Quando comecei a leitura deste livro, minha alma estava atravessada pelas dores de um amor ainda vivo que havia chegado ao fim. Buscava respostas, e, mesmo não sendo um romance, encontrei-as ali. O livro não fala sobre o amor romântico, mas mergulha no abandono, na solidão e no desamor. O que parece ser o oposto acabou por me responder.

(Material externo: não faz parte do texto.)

Lemma ensureWriter_Handing (c c' : ConnState S R) e :
  Handing s ciph c -> ensureWriter c = Some (e, c') -> Handing s ciph c'.
Proof.
  intros Hh. pose proof Hh as [Hc (salts & bufs & Hs & Hl & Hw)]. unfold ensureWriter, initWriter.
  destruct (c_w c) as [[a nonce]|] eqn:Ecw; [by intros [= _ <-]|]. subst bufs. rewrite app_nil_r in Hs.
  rewrite Hc. pose proof (@salt_size ciph Hciph). destruct (rand_ok (SaltSize ciph) (c_rand c)) as (salt & g' & -> & Hsalt); [lia|].
  destruct (cipher_ok salt Hsalt) as (a & He & _ & Ha). rewrite He.
  destruct (Write salt (c_Conn c)) as [[[n ew] s1]|] eqn:E; [|done]. cbn [mbind option_bind].
  pose proof (Handed_app _ _ _ _ _ Hs (Handed_write _ _ _ _ _ E)) as Hs1.
  assert (Forall (fun salt => len salt = SaltSize ciph) (salts ++ [salt])) as Hl1 by (apply Forall_app; by repeat constructor).
  destruct ew; intros [= <- <-]; (split; [done|]); exists (salts ++ [salt]), []; rewrite app_nil_r; (split_and!; [done|done|]);
    cbn [c_w]; [by rewrite ?Ecw|].
  split; [exists salt; by rewrite last_snoc|]. split; [done|]. exists []. split; [done|]. by apply NonceAt_zero.
Qed.

(** A call of the writer. *)
Lemma Handing_writer (c : ConnState S R) w w' :
  Handing s ciph c -> getWriter c = Some w ->
  (forall a k, AEADOk a -> w_AEAD w = a -> NonceAt a k (w_nonce w) -> Sealing a (w_Writer w) k w') ->
  Handing s ciph (putWriter c w').
Proof.
  intros [Hc (salts & bufs & Hs & Hl & Hw)] Hg Hstep. unfold getWriter in Hg.
  destruct (c_w c) as [[a nonce]|] eqn:Ecw; [|done]. cbn in Hg. injection Hg as <-.
  destruct Hw as (Hkey & Ha & ps & Ec & Hn).
  destruct (Hstep a _ Ha eq_refl Hn) as (Ha' & bufs' & qs & Hs' & Ec' & Hn'). cbn [w_Writer] in Hs'.
  split; [done|]. exists salts, (bufs ++ bufs'). cbn [putWriter c_Conn c_w]. rewrite Ha'.
  split_and!; [rewrite app_assoc; by eapply Handed_app|done..|].
  exists (ps ++ qs). split; [by rewrite concat_app, Ec, Ec', seals_app|by rewrite len_app].
Qed.

Lemma uses_Handing {T} `{Reader T} (us : list (Use T)) : forall (c c' : ConnState S R),
  Handing s ciph c -> uses us c = Some c' -> Handing s ciph c'.
Proof.
  induction us as [|[p|fuel r|n] us IH]; intros c c' Hh E; cbn [uses] in E; [by injection E as <-|..].
  - destruct (Write p c) as [[[m er] c1]|] eqn:Ew; [|done]. cbn in E. eapply IH; [|exact E]. clear E.
    unfold Write, Conn_Writer in Ew. destruct (ensureWriter c) as [[e1 c2]|] eqn:Ee; [|done]. cbn in Ew.
    pose proof (ensureWriter_Handing _ _ _ Hh Ee) as Hh2. destruct e1; [by injection Ew as <- <- <-|].
    destruct (getWriter c2) as [w|] eqn:Eg; [|done]. cbn in Ew. destruct (Write p w) as [[[m1 e1] w1]|] eqn:Ew1; [|done].
    injection Ew as <- <- <-. eapply Handing_writer; [done..|]. intros a k Ha <- Hn.
    destruct w as [x a nonce]. by eapply Write_Sealing.
  - destruct (ConnReadFrom fuel r c) as [[[[m er] c1] r1]|] eqn:Ew; [|done]. cbn in E. eapply IH; [|exact E]. clear E.
    unfold ConnReadFrom in Ew. destruct (ensureWriter c) as [[e1 c2]|] eqn:Ee; [|done]. cbn in Ew.
    pose proof (ensureWriter_Handing _ _ _ Hh Ee) as Hh2. destruct e1; [by injection Ew as <- <- <- <-|].
    destruct (getWriter c2) as [w|] eqn:Eg; [|done]. cbn in Ew.
    destruct (WriterReadFrom fuel r w) as [[[[m1 e1] w1] r2]|] eqn:Ew1; [|done].
    injection Ew as <- <- <- <-. eapply Handing_writer; [done..|]. intros a k Ha <- Hn.
    destruct w as [x a nonce]. unfold WriterReadFrom in Ew1. cbn [w_AEAD w_nonce] in *.
    destruct (nonce.[0:_]); [|done]. destruct (reslice _ _); [|done]. by eapply ReadFrom_Sealing.
  - destruct (Read n c) as [[[d er] c1]|] eqn:Er; [|done]. cbn in E. eapply IH; [|exact E]. clear E.
    unfold Read, Conn_Reader in Er. destruct (ensureReader c) as [[e1 c2]|] eqn:Ee; [|done]. cbn in Er.
    assert (Handing s ciph c2) as Hh2.
    { unfold ensureReader, initReader in Ee. destruct (c_r c); [by injection Ee as <- <-|].
      destruct (ReadFull _ _) as [[[salt e2] s1]|] eqn:Ef; [|done]. apply Handed_ReadFull in Ef. cbn in Ee.
      destruct e2; [|destruct (Decrypter _ _)]; injection Ee as <- <-; by eapply (Handing_read c). }
    destruct e1; [by injection Er as <- <- <-|]. unfold getReader in Er.
    destruct (c_r c2) as [[[[a nonce] buf] off]|] eqn:Ecr; [|done]. cbn in Er.
    destruct (Read n _) as [[[d1 e1] r1]|] eqn:Er1; [|done]. cbn in Er. injection Er as <- <- <-.
    apply Read_Handed in Er1. by apply (Handing_read c2).
Qed.
End Handing.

Eu também fui Júlia. Vivemos a mesma dor. Mas, ao contrário dela, essa dor não me fez apreciar estar sozinha. Essa dor me fez odiar estar sozinha. Era o meu karma. Tudo o que eu mais queria na vida era me sentir amada, sentir que tinha uma família. Cheguei ao ponto de transformar o mínimo em máximo, de me cegar para o que realmente era.
Eu estive como Júlia: sozinha a dois. Tentando encontrar ou talvez preencher, em alguém que não podia segurar esse peso, todo o afeto que eu não soube dar ou que nunca me foi dado. Lembrei dos meus pais – tão parecidos com os da Júlia. Lembrei de mim.
No fim, dancei, junto com Júlia, a pequena e grande coreografia do adeus. Mesmo não sendo uma boa bailarina, mesmo carregando passos incertos, cantarolei as coisas mais bonitas do mundo a todos, ainda que nunca tenham me ensinado muito sobre o amor. Tudo o que sei dele é o que sou.
E a vida, como o livro me mostrou, não espera pela hora do bis.